Finding the Optimal Parameter Values Using Scikit-Learn


In [45]:
from sklearn.linear_model import LogisticRegression

In [192]:
# Solvers that seem to work well are 'liblinear' and 'newton-cg"
lr = LogisticRegression(C=100.0, random_state=0, solver='liblinear', verbose=2)

In [83]:
X_input = data.iloc[:, 1:3].values

In [84]:
y_input = data.iloc[:, 3].values

In [85]:
y_input.shape


Out[85]:
(100,)

In [193]:
lr.fit(X_input, y_input)


[LibLinear]
Out[193]:
LogisticRegression(C=100.0, class_weight=None, dual=False, fit_intercept=True,
          intercept_scaling=1, max_iter=100, multi_class='ovr', n_jobs=1,
          penalty='l2', random_state=0, solver='liblinear', tol=0.0001,
          verbose=2, warm_start=False)

Step 8: Results


In [194]:
# Probability of [rejection, admission] for a single set of exam scores
lr.predict_proba(np.array([45, 85]).reshape(1,-1))


Out[194]:
array([[ 0.27252389,  0.72747611]])

In [196]:
# Rejected or Admitted?
lr.predict(np.array([45, 45]).reshape(1,-1))


Out[196]:
array([0])

In [197]:
# Rejected or Admitted for the entire data set
y_pred = lr.predict(X_input)
print y_pred


[0 0 0 1 1 0 1 0 1 1 1 0 1 1 0 1 0 0 1 1 0 1 0 0 1 1 1 1 0 0 1 1 0 0 0 0 1
 1 0 0 1 0 1 1 0 0 1 1 1 1 1 1 1 0 0 0 1 1 1 1 1 0 0 0 0 0 1 0 1 1 0 1 1 1
 1 1 1 1 0 1 1 1 1 0 1 1 0 1 1 0 1 1 0 1 1 1 1 1 0 1]

In [198]:
# How do the predictions compare with the actual labels on the data set?
y_input != y_pred


Out[198]:
array([False, False, False, False, False, False, False,  True, False,
       False,  True, False, False, False, False, False,  True, False,
       False, False, False, False, False, False, False, False, False,
        True, False, False, False, False, False,  True, False, False,
        True, False, False, False, False, False, False,  True, False,
       False, False, False, False, False, False, False, False, False,
       False, False, False,  True, False, False, False, False, False,
       False, False, False, False, False, False, False, False, False,
       False, False, False, False, False, False, False,  True, False,
       False, False,  True, False, False, False, False, False, False,
       False, False, False, False, False, False, False, False,  True, False], dtype=bool)

In [199]:
# How many inputs are misclassified?
print('Misclassified examples: %d' % (y_input != y_pred).sum())

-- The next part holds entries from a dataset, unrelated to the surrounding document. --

(* ===== verification/Integrations.v ===== *)
(** * What `init` sets up (src/infrastructure/install/Integration.ts, integrations.ts)

    The integrations behind ApplyChanges: each plans the files it would change, with both
    sides, and the files its removal would change. The code of the later installer is in
    ManagedArtifacts; these are the classes the port [Integration] is implemented by. *)

From S2P Require Import Prelude JsString JsMap JsNumber Json NodePath Paths Values SensitivePaths Entities Ports Installation ApplyChanges.
Import ApplyChanges JSON.

Record Integration (W : Type) := mkIntegration {
  integration_id : string;
  description : string;
  plan : M W (list PlannedChange);
  uninstallPlan : M W (list PlannedChange);
  isInstalled : M W bool
}.
Arguments integration_id {W} _. Arguments description {W} _. Arguments plan {W} _. Arguments uninstallPlan {W} _.
Arguments isInstalled {W} _.

(** ** Markers *)

Module Markers.
Definition MARKER_START : string := "# >>> agentkeeper >>>".
Definition MARKER_END : string := "# <<< agentkeeper <<<".
Definition withMarkers (body : string) : string := MARKER_START +:+ nl +:+ body +:+ nl +:+ MARKER_END +:+ nl.
(** [content.indexOf(p, start)] *)
Definition indexFrom (content p : string) (start : nat) : option nat := (λ i, start + i) <$> indexOf (sdrop start content) p.
Definition stripMarkers (content : string) : string :=
  match indexOf content MARKER_START with
  | None => content
  | Some start =>
      match indexFrom content MARKER_END start with
      | None => content
      | Some end_ =>
          let tail := sdrop (end_ + slen MARKER_END) content in
          stake start content +:+ match tail with String c r => if Ascii.eqb c newline then r else tail | "" => "" end
      end
  end.
Definition hasMarkers (content : option string) : bool :=
  match content with Some c => includes c MARKER_START | None => false end.

(** *** A marked block is taken out exactly *)

(** Where two ways of cutting a text agree, the shorter head is a head of the longer. *)
Lemma cut_le a b c d : a +:+ b = c +:+ d → slen a ≤ slen c → ∃ e, c = a +:+ e ∧ b = e +:+ d.
Proof.
  revert c. induction a as [|x a IH]; intros c Heq Hle; [by exists c|]. destruct c as [|y c]; [cbn in Hle; lia|].
  cbn in *. injection Heq as -> Heq. destruct (IH c Heq) as (e & -> & ->); [lia|]. by exists e.
Qed.
(** A word of one line lies on one side of a line break. *)
Lemma word_beside p x y a b : p ≠ "" → has_char newline p = false → x +:+ p +:+ y = a +:+ nl +:+ b →
  (∃ e, a = x +:+ p +:+ e) ∨ ∃ e, x = a +:+ nl +:+ e.
Proof.
  intros Hne Hp Heq. destruct (le_lt_dec (slen (x +:+ p)) (slen a)) as [Hle|Hlt].
  - left. destruct (cut_le (x +:+ p) y a (nl +:+ b)) as (e & -> & _); [by rewrite sapp_assoc|done|]. exists e. by rewrite sapp_assoc.
  - right. destruct (le_lt_dec (slen (a +:+ nl)) (slen x)) as [Hle|Hlt'].
    + destruct (cut_le (a +:+ nl) b x (p +:+ y)) as (e & -> & _); [by rewrite sapp_assoc|done|]. exists e. by rewrite sapp_assoc.
    + exfalso. rewrite slen_app in Hlt, Hlt'. change (slen nl) with 1 in Hlt'.
      destruct (cut_le x (p +:+ y) a (nl +:+ b)) as (e & -> & He); [done|lia|]. rewrite slen_app in Hlt.
      destruct (cut_le e (nl +:+ b) p y) as (f & -> & Hf); [done|lia|].
      destruct f as [|c f]; [rewrite sapp_nil_r in Hlt; lia|]. cbn in Hf. injection Hf as <- _.
      by rewrite has_char_app, orb_true_r in Hp.
Qed.
Lemma includes_false s p : includes s p = false ↔ ¬ ∃ a b, s = a +:+ p +:+ b.
Proof. rewrite <-not_true_iff_false, includes_true. done. Qed.
Definition at_line (pre : string) : Prop := pre = "" ∨ ∃ q, pre = q +:+ nl.
(** A word behind a line break is found there when the lines before have none. *)
Lemma index_at_line pre p s : p ≠ "" → has_char newline p = false → at_line pre → includes pre p = false →
  indexOf (pre +:+ p +:+ s) p = Some (slen pre).
Proof.
  intros Hne Hp Hpre Hno. destruct (indexOf _ p) as [k|] eqn:Ek; [|exfalso; apply indexOf_none in Ek; apply Ek; by exists pre, s].
  apply indexOf_some in Ek as Hk. destruct Hk as (x & y & Hk & Hx). pose proof (indexOf_leftmost _ _ _ _ _ Ek eq_refl) as Hle.
  f_equal. destruct (decide (slen x = slen pre)) as [|Hlt]; [lia|]. exfalso. rewrite includes_false in Hno. apply Hno.
  destruct Hpre as [->|[q ->]]; [cbn in *; lia|].
  destruct (word_beside p x y q (p +:+ s)) as [[e ->]|[e ->]]; [done|done|by rewrite <-Hk, !sapp_assoc| |].
  - exists x, (e +:+ nl). by rewrite !sapp_assoc.
  - rewrite !slen_app in *. lia.
Qed.
Lemma includes_lines p a b : p ≠ "" → has_char newline p = false → includes a p = false → includes b p = false →
  includes (a +:+ nl +:+ b) p = false.
Proof.
  intros Hne Hp Ha Hb. apply includes_false. intros (x & y & Heq). rewrite includes_false in Ha, Hb.
  destruct (word_beside p x y a b) as [[e ->]|[e ->]]; [done..| |].
  - apply Ha. by exists x, e.
  - apply Hb. rewrite !sapp_assoc in Heq. apply sapp_inj_l in Heq. cbn in Heq. injection Heq as Heq. by exists e, y.
Qed.
Lemma strip_marked pre body rest : at_line pre → includes pre MARKER_START = false → includes body MARKER_END = false →
  stripMarkers (pre +:+ withMarkers body +:+ rest) = pre +:+ rest.
Proof.
  intros Hpre Hno Hbody. unfold stripMarkers, withMarkers. rewrite !sapp_assoc, index_at_line by (done || by vm_compute).
  unfold indexFrom. rewrite sdrop_app.
  set (inner := MARKER_START +:+ nl +:+ body +:+ nl).
  assert (MARKER_START +:+ nl +:+ body +:+ nl +:+ MARKER_END +:+ nl +:+ rest = inner +:+ MARKER_END +:+ nl +:+ rest) as ->
    by (unfold inner; by rewrite !sapp_assoc).
  rewrite index_at_line; [|done|by vm_compute|right; exists (MARKER_START +:+ nl +:+ body); unfold inner; by rewrite !sapp_assoc|].
  - cbn [fmap option_fmap option_map]. rewrite stake_app.
    assert (pre +:+ inner +:+ MARKER_END +:+ nl +:+ rest = (pre +:+ inner +:+ MARKER_END) +:+ nl +:+ rest) as -> by (by rewrite !sapp_assoc).
    assert (slen pre + slen inner + slen MARKER_END = slen (pre +:+ inner +:+ MARKER_END)) as -> by (rewrite !slen_app; lia).
    by rewrite sdrop_app.
  - unfold inner. apply includes_lines; [done|by vm_compute..|]. rewrite <-(sapp_nil_r (body +:+ nl)), sapp_assoc.
    by apply includes_lines; [done|by vm_compute|done|by vm_compute].
Qed.
End Markers.
Import Markers.

(** ** Shell functions *)

Definition WRAPPED_AGENTS : list string := ["claude"; "gemini"; "codex"; "cursor-agent"; "aider"].

Module ShellFunctionsIntegration.
Section shell.
Context {W : Type} (files : FileSystem W) (home stateDir : AbsolutePath) (rcFiles : list string).
(** A dash of the script's comment, whose code unit is above 255. *)
Context (dash : string).

Definition function_of (agent : string) : string :=
  agent +:+ "() {" +:+ nl
  +:+ "  if [ -n " +:+ q "${AGENTKEEPER_BYPASS:-}" +:+ " ]; then command " +:+ agent +:+ " " +:+ q "$@" +:+ "; return $?; fi" +:+ nl
  +:+ "  agentkeeper run -- " +:+ agent +:+ " " +:+ q "$@" +:+ nl +:+ "}".
Definition script : string :=
  join nl ["# Generated by agentkeeper. Sourced from your shell rc file.";
           "# Remove with: agentkeeper uninstall"; "#";
           "# AGENTKEEPER_BYPASS=1 skips the wrapper for one command. It is meant for";
           "# you, from your own terminal " +:+ dash +:+ " the agent itself is refused by AG-B006."; "";
           join (nl +:+ nl) (map function_of WRAPPED_AGENTS); ""].
Definition source_line (scriptPath : AbsolutePath) : string :=
  "[ -f " +:+ q (AbsolutePath.value scriptPath) +:+ " ] && . " +:+ q (AbsolutePath.value scriptPath).
Definition rc_after (scriptPath : AbsolutePath) (before : string) : string :=
  before +:+ (if endsWith before nl then "" else nl) +:+ withMarkers (source_line scriptPath).
Definition scriptPath : result AbsolutePath := AbsolutePath.joinp stateDir ["shell-init.sh"].

Definition plan_rc (script_ : AbsolutePath) (name : string) : M W (list PlannedChange) :=
  let* rcPath := mlift (AbsolutePath.joinp home [name]) in
  let* before := read_ files rcPath in
  mok (match before with
       | None => []
       | Some text =>
           if hasMarkers (Some text) then []
           else [mkPlanned rcPath before (Some (rc_after script_ text)) "One line sourcing the shell functions above"]
       end).
Definition plan : M W (list PlannedChange) :=
  let* script_ := mlift scriptPath in
  let* before := read_ files script_ in
  let* rcs := mmapM (plan_rc script_) rcFiles in
  mok (mkPlanned script_ before (Some script) "Shell functions that wrap each agent" :: concat rcs).

(** The loop returns at the first file with the block. *)
Fixpoint any_marked (names : list string) : M W bool :=
  match names with
  | [] => mok false
  | name :: rest =>
      let* rcPath := mlift (AbsolutePath.joinp home [name]) in
      let* text := read_ files rcPath in
      if hasMarkers text then mok true else any_marked rest
  end.
Definition isInstalled : M W bool := any_marked rcFiles.

Definition uninstall_rc (name : string) : M W (list PlannedChange) :=
  let* rcPath := mlift (AbsolutePath.joinp home [name]) in
  let* before := read_ files rcPath in
  mok (match before with
       | Some text => if hasMarkers before then [mkPlanned rcPath before (Some (stripMarkers text)) "Remove the sourcing line"] else []
       | None => []
       end).
Definition uninstallPlan : M W (list PlannedChange) :=
  let* script_ := mlift scriptPath in
  let* before := read_ files script_ in
  let* rcs := mmapM uninstall_rc rcFiles in
  mok (mkPlanned script_ before None "Remove the shell functions" :: concat rcs).

Definition integration : Integration W :=
  mkIntegration W "shell-functions" "Route claude/gemini/codex through agentkeeper automatically" plan uninstallPlan isInstalled.
End shell.
End ShellFunctionsIntegration.

(** ** The hook of the agent *)

Definition HOOK_MARKER : string := "hook pretooluse".

(** [{ ...v }]: the own properties, those of a text or an array by index. *)
Fixpoint indexed {A} (n : nat) (l : list A) : list (string * A) :=
  match l with [] => [] | x :: r => (string_of_nat n, x) :: indexed (S n) r end.
Definition spread (v : option Json) : list (string * Json) :=
  match v with
  | Some (JObject m) => own_order m
  | Some (JArray l) => indexed 0 l
  | Some (JString s) => indexed 0 (map (λ c, JString (str1 c)) (String.list_ascii_of_string s))
  | _ => []
  end.
(** [v ?? {}] *)
Definition or_empty (v : option Json) : option Json := if nullish v then Some (JObject []) else v.

Module ClaudeHookIntegration.
(** [typeof parsed === 'object' && parsed !== null ? parsed : {}], and [{}] for no JSON. *)
Definition parseSettings (raw : option string) : Json :=
  match raw with
  | None => JObject []
  | Some text => match parse text with Some v => if isObject v then v else JObject [] | None => JObject [] end
  end.
Definition hooks_of (settings : Json) : list (string * Json) := spread (or_empty (prop settings "hooks")).
Definition entry (binary : string) : Json :=
  JArray [JObject [("matcher", JString "*");
                   ("hooks", JArray [JObject [("type", JString "command"); ("command", JString (binary +:+ " " +:+ HOOK_MARKER))]])]].
Definition print (settings : list (string * Json)) : string := stringify "  " (JObject settings) +:+ nl.
Definition installed_text (binary : string) (before : option string) : string :=
  let settings := parseSettings before in
  print (JsMap.set (spread (Some settings)) "hooks" (JObject (JsMap.set (hooks_of settings) "PreToolUse" (entry binary)))).
Definition withoutHooks (settings : Json) : list (string * Json) := JsMap.delete (spread (Some settings)) "hooks".
Definition removed_text (before : string) : string :=
  let settings := parseSettings (Some before) in
  let hooks := JsMap.delete (hooks_of settings) "PreToolUse" in
  print (match hooks with [] => withoutHooks settings | _ => JsMap.set (spread (Some settings)) "hooks" (JObject hooks) end).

Misclassified examples: 11

In [200]:
# Accuracy of the classifier
from sklearn.metrics import accuracy_score
accuracy_score(y_input, y_pred)


Out[200]:
0.89000000000000001

In [201]:
# From the shared functions
plot_decision_regions(X_input, y_input, lr)


Out[201]:
<module 'matplotlib.pyplot' from '/Users/jsubapple/anaconda/lib/python2.7/site-packages/matplotlib/pyplot.pyc'>

So far so good. But what happens when the points we want to classify can't really be separated by a simple boundary like this one? That's when we'll have to construct non-linear boundaries as we'll do in the next chapter.